• Instructions for the task: For each line in the data below that has the word "WinPanics", copy that line.
- - -
(** Closing the descriptor of [p] releases what it has locked. *)
Definition release (a : acquiring) (w : lock_world) : lock_world :=
  {| lw_path := lw_path w;
     lw_locks := match locked_file a with Some f => delete f (lw_locks w) | None => lw_locks w end;
     lw_procs := lw_procs w |}.

Definition open_error (e : error) : error := Annotated ("cannot open the machine-wide agent lock " +:+ singleInstanceLockPath) e.
Definition flock_error (e : error) : error := Annotated ("cannot lock the machine-wide agent lock " +:+ singleInstanceLockPath) e.

(** One event; [None] if it cannot happen. *)
Definition lock_step (w : lock_world) (ev : lock_event) : option lock_world :=
  match ev with
  | Spawn p => match lw_procs w !! p with None => Some (set_proc p Starting w) | Some _ => None end
  | OpenLock p new =>
      match lw_procs w !! p with
      | Some Starting =>
          match lw_path w with
          | Some f => Some (set_proc p (Opened f) w)
          | None =>
              if unused new w
              then Some (set_proc p (Opened new) {| lw_path := Some new; lw_locks := lw_locks w; lw_procs := lw_procs w |})
              else None
          end
      | _ => None
      end
  | OpenFails p e =>
      match lw_procs w !! p with Some Starting => Some (set_proc p (Refused (open_error e)) w) | _ => None end
  | TryFlock p =>
      match lw_procs w !! p with
      | Some (Opened f) =>
          match lw_locks w !! f with
          | None => Some (set_proc p (Locked f) {| lw_path := lw_path w; lw_locks := <[f := p]> (lw_locks w); lw_procs := lw_procs w |})
          | Some _ => Some (set_proc p (Refused errAgentAlreadyRunning) w)
          end
      | _ => None
      end
  | FlockFails p e =>
      match lw_procs w !! p with Some (Opened f) => Some (set_proc p (Refused (flock_error e)) w) | _ => None end
  | FstatDone p ok =>
      match lw_procs w !! p with
      | Some (Locked f) => Some (if ok then set_proc p (Identified f) w else set_proc p Starting (release (Locked f) w))
      | _ => None
      end
  | StatDone p ok =>
      match lw_procs w !! p with
      | Some (Identified f) =>
          (* a missing path makes [Stat] fail *)
          if ok && negb (bool_decide (lw_path w = None)) then
            Some (if bool_decide (lw_path w = Some f) then set_proc p (Holding f) w else set_proc p Starting (release (Identified f) w))
          else if ok then None else Some (set_proc p Starting (release (Identified f) w))
      | _ => None
      end
  | Exit p =>
      match lw_procs w !! p with
      | Some a => let w := release a w in Some {| lw_path := lw_path w; lw_locks := lw_locks w; lw_procs := delete p (lw_procs w) |}
      | None => None
      end
  | Unlink => Some {| lw_path := None; lw_locks := lw_locks w; lw_procs := lw_procs w |}
  | Replace new => if unused new w then Some {| lw_path := Some new; lw_locks := lw_locks w; lw_procs := lw_procs w |} else None
  end.

Fixpoint lock_run (w : lock_world) (evs : list lock_event) : option lock_world :=
  match evs with
  | [] => Some w
  | ev :: evs => match lock_step w ev with Some w => lock_run w evs | None => None end
  end.

(** The calls of one process that meets no failure. *)
Definition acquireSingleInstanceLock (p : nat) (new : fileid) : list lock_event :=
  [OpenLock p new; TryFlock p; FstatDone p true; StatDone p true].

(** ** Windows *)

Module Windows.
Inductive errno := ERROR_ALREADY_EXISTS | ERROR_ACCESS_DENIED | ERROR_FILE_NOT_FOUND | OtherErrno (text : string).
#[global] Instance errno_dec : EqDecision errno.
Proof. solve_decision. Defined.

Definition errServiceRunning : error :=
  Plain "another reagent instance is already running on this machine (if it runs as a service, stop it with: reagent service stop)".
Definition access_error : error :=
  Plain "cannot create the machine-wide agent lock: access denied — run the agent from an elevated (Administrator) context".

(** The mutex in the namespace of the machine: who keeps a handle on it, and who may open it. *)
Record mutex_world := {
  mx_owners : list nat;                (* processes with a handle; it exists while there is one *)
  mx_opens : nat → bool;               (* whether its access rights admit a process *)
  mx_creates : nat → bool;             (* whether a process may create objects of the machine *)
}.
Definition with_owners (l : list nat) (w : mutex_world) : mutex_world :=
  {| mx_owners := l; mx_opens := mx_opens w; mx_creates := mx_creates w |}.

(** [CreateMutex]: an existing mutex is opened, reporting that it exists. *)
Definition CreateMutex (p : nat) (w : mutex_world) : option errno * bool * mutex_world :=
  match mx_owners w with
  | [] => if mx_creates w p then (None, true, with_owners [p] w) else (Some ERROR_ACCESS_DENIED, false, w)
  | l => if mx_opens w p then (Some ERROR_ALREADY_EXISTS, true, with_owners (p :: l) w) else (Some ERROR_ACCESS_DENIED, false, w)
  end.

(** [OpenMutex] for synchronisation only; [sync] says whether the rights admit that. *)
Definition OpenMutex (sync : bool) (p : nat) (w : mutex_world) : option errno * bool * mutex_world :=
  match mx_owners w with
  | [] => (Some ERROR_FILE_NOT_FOUND, false, w)
  | l => if sync then (None, true, with_owners (p :: l) w) else (Some ERROR_ACCESS_DENIED, false, w)
  end.

Fixpoint drop_handle (p : nat) (l : list nat) : list nat :=
  match l with [] => [] | q :: l => if Nat.eqb p q then l else q :: drop_handle p l end.
Definition CloseHandle (p : nat) (w : mutex_world) : mutex_world := with_owners (drop_handle p (mx_owners w)) w.

Definition acquireMutex (sync : bool) (p : nat) (w : mutex_world) : option error * mutex_world :=
  let '(err, handle, w) := CreateMutex p w in
  match err with
  | None => (None, w)
  | Some ERROR_ALREADY_EXISTS => (Some errServiceRunning, if handle then CloseHandle p w else w)
  | Some ERROR_ACCESS_DENIED =>
      let '(oerr, probe, w) := OpenMutex sync p w in
      if negb (bool_decide (oerr = Some ERROR_FILE_NOT_FOUND)) then (Some errServiceRunning, if probe then CloseHandle p w else w)
      else (Some access_error, w)
  | Some (ERROR_FILE_NOT_FOUND as e) => (Some (Annotated "failed to create single-instance mutex" (Plain "The system cannot find the file specified.")), w)
  | Some (OtherErrno text) => (Some (Annotated "failed to create single-instance mutex" (Plain text)), w)
  end.
End Windows.
(** [init]: the roots in the order of the directory; without a directory there are none. *)
Fixpoint entries_pinned (entries : list root_entry) : list (certificate * EmbeddedRoot) :=
  match entries with
  | [] => []
  | entry :: entries =>
      if re_IsDir entry || negb (has_suffix ".crt" (re_Name entry)) then entries_pinned entries
      else match re_blocks entry with
           | None => entries_pinned entries
           | Some blocks => blocks_pinned (re_Name entry) blocks ++ entries_pinned entries
           end
  end.
Definition init_roots (dir : option (list root_entry)) : list (certificate * EmbeddedRoot) :=
  match dir with None => [] | Some entries => entries_pinned entries end.
Definition pinned (roots : list (certificate * EmbeddedRoot)) : list certificate := map fst roots.
Definition EmbeddedRoots (roots : list (certificate * EmbeddedRoot)) : list EmbeddedRoot := map snd roots.

Definition Configured (pinnedRoots : list certificate) : bool := negb (Nat.eqb (length pinnedRoots) 0).
Definition Enforcing (enforce : bool) (enforceStr : string) (pinnedRoots : list certificate) : bool :=
  (enforce || String.eqb enforceStr "true") && Configured pinnedRoots.

(** ** Chains *)

(** [Certificate.Verify] with these roots only: the leaf is a root, was signed by one, or was
    signed by an intermediate, not used before, from which it goes on. *)
Fixpoint picks {A} (l : list A) : list (A * list A) :=
  match l with
  | [] => []
  | x :: l => (x, l) :: map (λ p, (p.1, x :: p.2)) (picks l)
  end.

Fixpoint chain_search (fuel : nat) (roots inters : list certificate) (c : certificate) : bool :=
  existsb (λ r, bool_decide (r = c) || signed_by r c) roots
  || match fuel with
     | O => false
     | S fuel => existsb (λ p, signed_by p.1 c && chain_search fuel roots p.2 p.1) (picks inters)
     end.
Definition chain_verify (roots inters : list certificate) (leaf : certificate) : bool := chain_search (length inters) roots inters leaf.

Definition verifyChainToPinnedRoots (roots : list certificate) (leaf : certificate) (intermediates : list certificate) : option error :=
  if chain_verify roots intermediates leaf then None else Some ErrWrongSigner.

(** ** What Windows says of a file *)

Definition trustENoSignature : N := 2148204800.
Definition trustEBadDigest : N := 2148098064.
Definition certEUntrustedRoot : N := 2148204809.
Definition trustESubjectFormUn : N := 2148204547.

Record pe_file := {
  pe_name : unit + error;                                       (* the path as UTF-16 *)
  pe_trust : win_answer (option (N * error));                   (* WinVerifyTrustEx: its code, zero for no Errno *)
  pe_store : win_answer (option (list (string)));               (* the certificates in the signature, if there is one *)
}.

Definition winVerifyTrust (f : pe_file) : win_answer (option error) :=
  match pe_name f with
  | inr e => Answer (Some e)
  | inl _ =>
      match pe_trust f with
      | WinPanics v => WinPanics v
      | Answer None => Answer None
      | Answer (Some (hres, e)) =>
          Answer (if (hres =? trustENoSignature)%N || (hres =? trustESubjectFormUn)%N then Some ErrUnsigned
                  else if (hres =? trustEBadDigest)%N then Some ErrTampered
                  else if (hres =? certEUntrustedRoot)%N then None
                  else Some (Annotated "WinVerifyTrust failed" e))
      end
  end.

Fixpoint parse_all (ders : list string) : list certificate :=
  match ders with
  | [] => []
  | der :: ders => match ParseCertificate der with inl c => c :: parse_all ders | inr _ => parse_all ders end
  end.

(** The index the two loops leave in [leafIdx]. *)
Fixpoint usage_loop (i leafIdx : nat) (usages : list key_usage) : nat :=
  match usages with
  | [] => leafIdx
  | eku :: usages => if bool_decide (eku = CodeSigning) then i else usage_loop i leafIdx usages
  end.
Fixpoint leaf_loop (i leafIdx : nat) (certs : list certificate) : nat :=
  match certs with
  | [] => leafIdx
  | c :: certs => leaf_loop (S i) (usage_loop i leafIdx (crt_ExtKeyUsage c)) certs
  end.
Definition leafIdx (certs : list certificate) : nat := leaf_loop 0 0 certs.

Definition extractSignerCerts (f : pe_file) : win_answer ((certificate * list certificate) + error) :=
  match pe_name f with
  | inr e => Answer (inr e)
  | inl _ =>
      match pe_store f with
      | WinPanics v => WinPanics v
      | Answer None => Answer (inr ErrUnsigned)
      | Answer (Some ders) =>
          let certs := parse_all ders in
          match certs !! leafIdx certs with
          | None => Answer (inr ErrUnsigned)
          | Some leaf => Answer (inl (leaf, delete (leafIdx certs) certs))
          end
      end
  end.

Definition panic_error (v : string) : error := Plain ("codesign: panic during verification: " +:+ v).

(** The verdict: [None] for a file that is accepted. *)
Definition platformVerify (pinnedRoots : list certificate) (f : pe_file) : option error :=
  match winVerifyTrust f with
  | WinPanics v => Some (panic_error v)
  | Answer (Some e) => Some e
  | Answer None =>
      match extractSignerCerts f with
      | WinPanics v => Some (panic_error v)
      | Answer (inr e) => Some e
      | Answer (inl (leaf, intermediates)) => verifyChainToPinnedRoots pinnedRoots leaf intermediates
      end
  end.

(** Without a pinned root, and off Windows, everything is accepted. *)
Definition Verify (windows : bool) (pinnedRoots : list certificate) (f : pe_file) : option error :=
  if Nat.eqb (length pinnedRoots) 0 then None else if windows then platformVerify pinnedRoots f else None.
End codesign.

(** * Signatures of binaries: what a verdict stands for *)

(** ** Chains *)

Lemma picks_spec {A} (l : list A) x rest : (x, rest) ∈ picks l → length l = S (length rest) ∧ ∀ y, y ∈ l ↔ y = x ∨ y ∈ rest.
Proof.
  revert x rest. induction l as [|z l IH]; intros x rest H; cbn in H; [by apply elem_of_nil in H|].
  apply elem_of_cons in H as [[= -> ->]|H]; [split; [done|]; intros y; by rewrite elem_of_cons|].
  apply list_elem_of_fmap in H as ([x' rest'] & [= -> ->] & H). destruct (IH _ _ H) as [Hl Hy]. cbn. split; [by rewrite Hl|].
  intros y. rewrite !elem_of_cons, Hy. tauto.
Qed.

Lemma picks_complete {A} (l : list A) x : x ∈ l → ∃ rest, (x, rest) ∈ picks l.
Proof.
  induction l as [|z l IH]; intros H; [by apply elem_of_nil in H|]. apply elem_of_cons in H as [->|H]; [eexists; by left|].
  destruct (IH H) as [rest Hr]. exists (z :: rest). right. apply list_elem_of_fmap. by exists (x, rest).
Qed.

Section chains.
Context `{Crypto}.
Variable roots : list certificate.

(** What a verdict is about: a chain of signatures, through some of [inters], to a root. *)
Inductive trusted (inters : list certificate) : certificate → Prop :=
  | trusted_root r c : r ∈ roots → r = c ∨ signed_by r c = true → trusted inters c
  | trusted_via i c : i ∈ inters → signed_by i c = true → trusted inters i → trusted inters c.

Lemma trusted_mono l l' c : (∀ x, x ∈ l → x ∈ l') → trusted l c → trusted l' c.
Proof. intros Hl. induction 1; [by eapply trusted_root|eapply trusted_via; eauto]. Qed.

(** A chain that comes back to a certificate can start there. *)
Lemma trusted_cut l l' i c : (∀ x, x ∈ l → x = i ∨ x ∈ l') → trusted l c → trusted l' c ∨ trusted l' i.
Proof.
  intros Hl. induction 1 as [r c Hr Hs|j c Hj Hs Hi IH]; [left; by eapply trusted_root|].
  destruct IH as [IH|IH]; [|by right]. destruct (Hl j Hj) as [->|Hj']; [by right|left; by eapply trusted_via].
Qed.
Lemma tree_call {T} base t (c : FileCall T) : keeps en (within base t) (call c).
Proof. apply keeps_call. intros st r Hst. unfold within. cbn. by rewrite alone. Qed.

Lemma within_file base t p content : base `prefix_of` p → keeps en (within base t) (modify (with_file p content)).
Proof.
  intros Hp. apply keeps_modify. intros st [Hf Hd]. split; cbn; [|exact Hd]. intros q Hq. rewrite lookup_insert_ne; [by apply Hf|]. by intros ->.
Qed.

Lemma above_prefix before p q : q ∈ above before p → q `prefix_of` before ++ p.
Proof.
  revert before. induction p as [|e p IH]; intros before Hq; cbn in Hq; [by apply elem_of_nil in Hq|].
  apply elem_of_cons in Hq as [->|Hq]; [exists p; by rewrite <- app_assoc|]. apply IH in Hq. by rewrite <- app_assoc in Hq.
Qed.

Lemma within_dirs base t p : base `prefix_of` p → keeps en (within base t) (modify (with_dirs (above [] p))).
Proof.
  intros Hp. apply keeps_modify. intros st [Hf Hd]. split; cbn; [exact Hf|]. intros q Hq. apply elem_of_union in Hq as [Hq|Hq]; [|by apply Hd].
  apply elem_of_list_to_set, above_prefix in Hq. cbn in Hq. right.
  destruct (prefix_weak_total q base p Hq Hp) as [H|H]; [by right|by left].
Qed.

#[local] Hint Resolve tree_call within_file within_dirs : agent.

Lemma within_may_fail base t op s : keeps en (within base t) (os_may_fail op s).
Proof. apply keeps_bind; [apply tree_call|]. intros [e|]; keeps_auto. Qed.

Lemma within_MkdirAll base t s : base `prefix_of` walk s → keeps en (within base t) (MkdirAll s).
Proof.
  intros Hp. apply keeps_bind; [apply keeps_gets|]. intros u. destruct (is_dir u _); [apply keeps_ret|]. destruct (existsb _ _); [apply keeps_throw|].
  apply keeps_bind; [apply within_may_fail|]. intros _. by apply within_dirs.
Qed.

Lemma within_Create base t s : base `prefix_of` walk s → keeps en (within base t) (Create s).
Proof.
  intros Hp. apply keeps_bind; [apply keeps_gets|]. intros u. destruct (negb _); [apply keeps_throw|]. destruct (is_dir u _); [apply keeps_throw|].
  apply keeps_bind; [apply within_may_fail|]. intros _. by apply within_file.
Qed.

Lemma within_entry base t dest e : base `prefix_of` walk (Join [dest; te_Name e]) → keeps en (within base t) (extract_entry dest e).
Proof.
  intros Hp. unfold extract_entry. destruct (te_Typeflag e); [by apply within_MkdirAll| |apply keeps_throw].
  apply keeps_bind; [by apply within_Create|]. intros _. apply keeps_bind; [apply tree_call|]. intros breaks.
  apply keeps_bind; [by apply within_file|]. intros _.
  destruct breaks as [[n err]|]; [apply keeps_throw|]. destruct (te_Broken e) as [[n err]|]; [apply keeps_throw|apply within_may_fail].
Qed.

(** C16: an archive whose names never climb above where they start is extracted below the
    destination only: whatever fails on the way, no file elsewhere changes, and no directory
    is made but there and on the way to it. *)
Theorem archive_confined source dest st : is_rooted dest = true →
  (∀ lg a, answer en _ (OpenTarGz source) lg = inl a → Forall (λ e, local_name (te_Name e) = true) (ar_entries a)) →
  confined (walk dest) (world st) (world (ExtractTarGz source dest en st).2).
Proof.
  intros Hd Hn. assert (keeps en (within (walk dest) (world st)) (ExtractTarGz source dest)) as Hk.
  { intros st0 H0. unfold ExtractTarGz, callE, bind at 1 2, call. specialize (Hn (log st0)). destruct (answer en _ (OpenTarGz source) (log st0)) as [a|e]; cbn.
    - specialize (Hn a eq_refl). assert (keeps en (within (walk dest) (world st))
        (for_each (ar_entries a) (extract_entry dest);; match ar_end a with Some e => throw e | None => ret tt end)) as Hb.
      { apply keeps_bind; [|intros _; destruct (ar_end a); keeps_auto]. apply keeps_for_each_in. intros e He. apply within_entry.
        rewrite Forall_forall in Hn. by apply local_below, Hn. }
      apply Hb. unfold within. cbn. by rewrite alone.
    - unfold within. cbn. by rewrite alone. }
  apply (Hk st). apply confined_refl.
Qed.

(** What the entries leave in the files, one after the other. *)
Definition put_entry (dest : string) (files : gmap path string) (e : tar_entry) : gmap path string :=
  match te_Typeflag e with TypeReg => <[walk (Join [dest; te_Name e]) := te_Body e]> files | _ => files end.

Lemma call_alone {T} (c : FileCall T) st r st' : call c en st = (Ok r, st') → world st' = world st.
Proof. unfold call. intros [= _ <-]. cbn. by rewrite alone. Qed.

Lemma may_fail_files op s st st' : os_may_fail op s en st = (Ok tt, st') → world st' = world st.
Proof. intros Hm. apply bind_returned in Hm as (r & st1 & Hc & Hr). apply call_alone in Hc. destruct r as [e|]; [done|]. by injection Hr as <-. Qed.

Lemma MkdirAll_files s st st' : MkdirAll s en st = (Ok tt, st') → tr_files (world st') = tr_files (world st).
Proof.
  intros Hm. unfold MkdirAll in Hm. apply bind_returned in Hm as (t & st1 & Hc & Hr). injection Hc as <- <-. destruct (is_dir _ _); [by injection Hr as <-|].
  destruct (existsb _ _); [done|]. apply bind_returned in Hr as ([] & st2 & Hf & Hr). apply may_fail_files in Hf. injection Hr as <-. cbn. by rewrite Hf.
Qed.

Lemma Create_files s st st' : Create s en st = (Ok tt, st') → tr_files (world st') = <[walk s := ""]> (tr_files (world st)).
Proof.
  intros Hm. unfold Create in Hm. apply bind_returned in Hm as (t & st1 & Hc & Hr). injection Hc as <- <-. destruct (negb _); [done|].
  destruct (is_dir _ _); [done|]. apply bind_returned in Hr as ([] & st2 & Hf & Hr). apply may_fail_files in Hf. injection Hr as <-. cbn. by rewrite Hf.
Qed.
(** ** Goroutines that share a shell *)

Definition closing (t : thread) : bool :=
  match t with CloseLock | CloseMark | CloseUnlock | CloseProcLock | CloseTerminate | CloseIn | CloseOut | CloseConsole => true | _ => false end.
Definition waiting (t : thread) : bool :=
  match t with WaitProcLock | WaitRead | WaitObject | WaitExitCode | WaitReleaseLock | WaitCloseHandle | WaitZero => true | _ => false end.
Definition has_proc (t : thread) : bool := match t with CloseTerminate | WaitRead | WaitCloseHandle | WaitZero => true | _ => false end.
Definition writing (t : thread) : bool := match t with CloseMark | CloseUnlock => true | _ => false end.
Definition marked (t : thread) : bool :=
  match t with CloseUnlock | CloseProcLock | CloseTerminate | CloseIn | CloseOut | CloseConsole => true | _ => false end.
Definition terminated (t : thread) : bool := match t with CloseIn | CloseOut | CloseConsole => true | _ => false end.
Definition calling (t : thread) : bool := match t with ResizeCall => true | _ => false end.
Definition in_closed (t : thread) : bool := match t with CloseOut | CloseConsole => true | _ => false end.
Definition out_closed (t : thread) : bool := match t with CloseConsole => true | _ => false end.
Definition handle_closed (t : thread) : bool := match t with WaitZero => true | _ => false end.
Definition waited (t : thread) : bool := match t with WaitExitCode | WaitReleaseLock | WaitCloseHandle | WaitZero => true | _ => false end.

(** What the place of a goroutine says of the shell it shares. *)
Record thread_ok (f : bool) (s : windowsShell) (j : nat) (t : thread) : Prop := {
  tk_reading : reading t = true → ws_writer s = None;
  tk_call : calling t = true → ws_closed s = false ∧ ws_writer s = None;
  tk_closing : closing t = true → ws_closeOnce s = Running j;
  tk_waiting : waiting t = true → ws_waitOnce s = Running j ∧ ws_process s = true;
  tk_proc : has_proc t = true → ws_procMu s = Some j;
  tk_writing : writing t = true → ws_writer s = Some j;
  tk_marked : marked t = true → ws_closed s = true;
  tk_terminated : terminated t = true → f = false → ws_alive s = false;
  tk_pipes : closing t = true → ws_in s = negb (in_closed t) ∧ ws_out s = negb (out_closed t);
  tk_handle : waiting t = true → ws_handle s = negb (handle_closed t);
  tk_done : t = CloseDone → ws_closeOnce s = Finished;
  tk_reaped : t = WaitDone → ws_waitOnce s = Finished;
  tk_gone : waited t = true → f = false → ws_alive s = false;
}.

(** What holds of the shell itself; [holders] name the goroutines behind the locks. *)
Record shell_ok (f : bool) (s : windowsShell) : Prop := {
  sk_fine : ws_misused s = false;
  sk_console : ws_console s = true ↔ ws_closeOnce s ≠ Finished;
  sk_closed : ws_closeOnce s = Finished → ws_closed s = true ∧ ws_in s = false ∧ ws_out s = false ∧ (f = false → ws_alive s = false);
  sk_fresh : ws_closeOnce s = Fresh → ws_in s = true ∧ ws_out s = true;
  sk_unwaited : ws_waitOnce s = Fresh → ws_process s = true ∧ ws_handle s = true;
  sk_waited : ws_waitOnce s = Finished → ws_process s = false ∧ ws_handle s = false ∧ (f = false → ws_alive s = false);
  sk_threads : ∀ j t, ws_threads s !! j = Some t → thread_ok f s j t;
  sk_writer : ∀ j, ws_writer s = Some j → ∃ t, ws_threads s !! j = Some t ∧ writing t = true;
  sk_procMu : ∀ j, ws_procMu s = Some j → ∃ t, ws_threads s !! j = Some t ∧ has_proc t = true;
  sk_closer : ∀ j, ws_closeOnce s = Running j → ∃ t, ws_threads s !! j = Some t ∧ closing t = true;
  sk_waiter : ∀ j, ws_waitOnce s = Running j → ∃ t, ws_threads s !! j = Some t ∧ waiting t = true;
}.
- - -
• Exercise solution:
      | WinPanics v => WinPanics v
      | WinPanics v => WinPanics v
  | WinPanics v => Some (panic_error v)
      | WinPanics v => Some (panic_error v)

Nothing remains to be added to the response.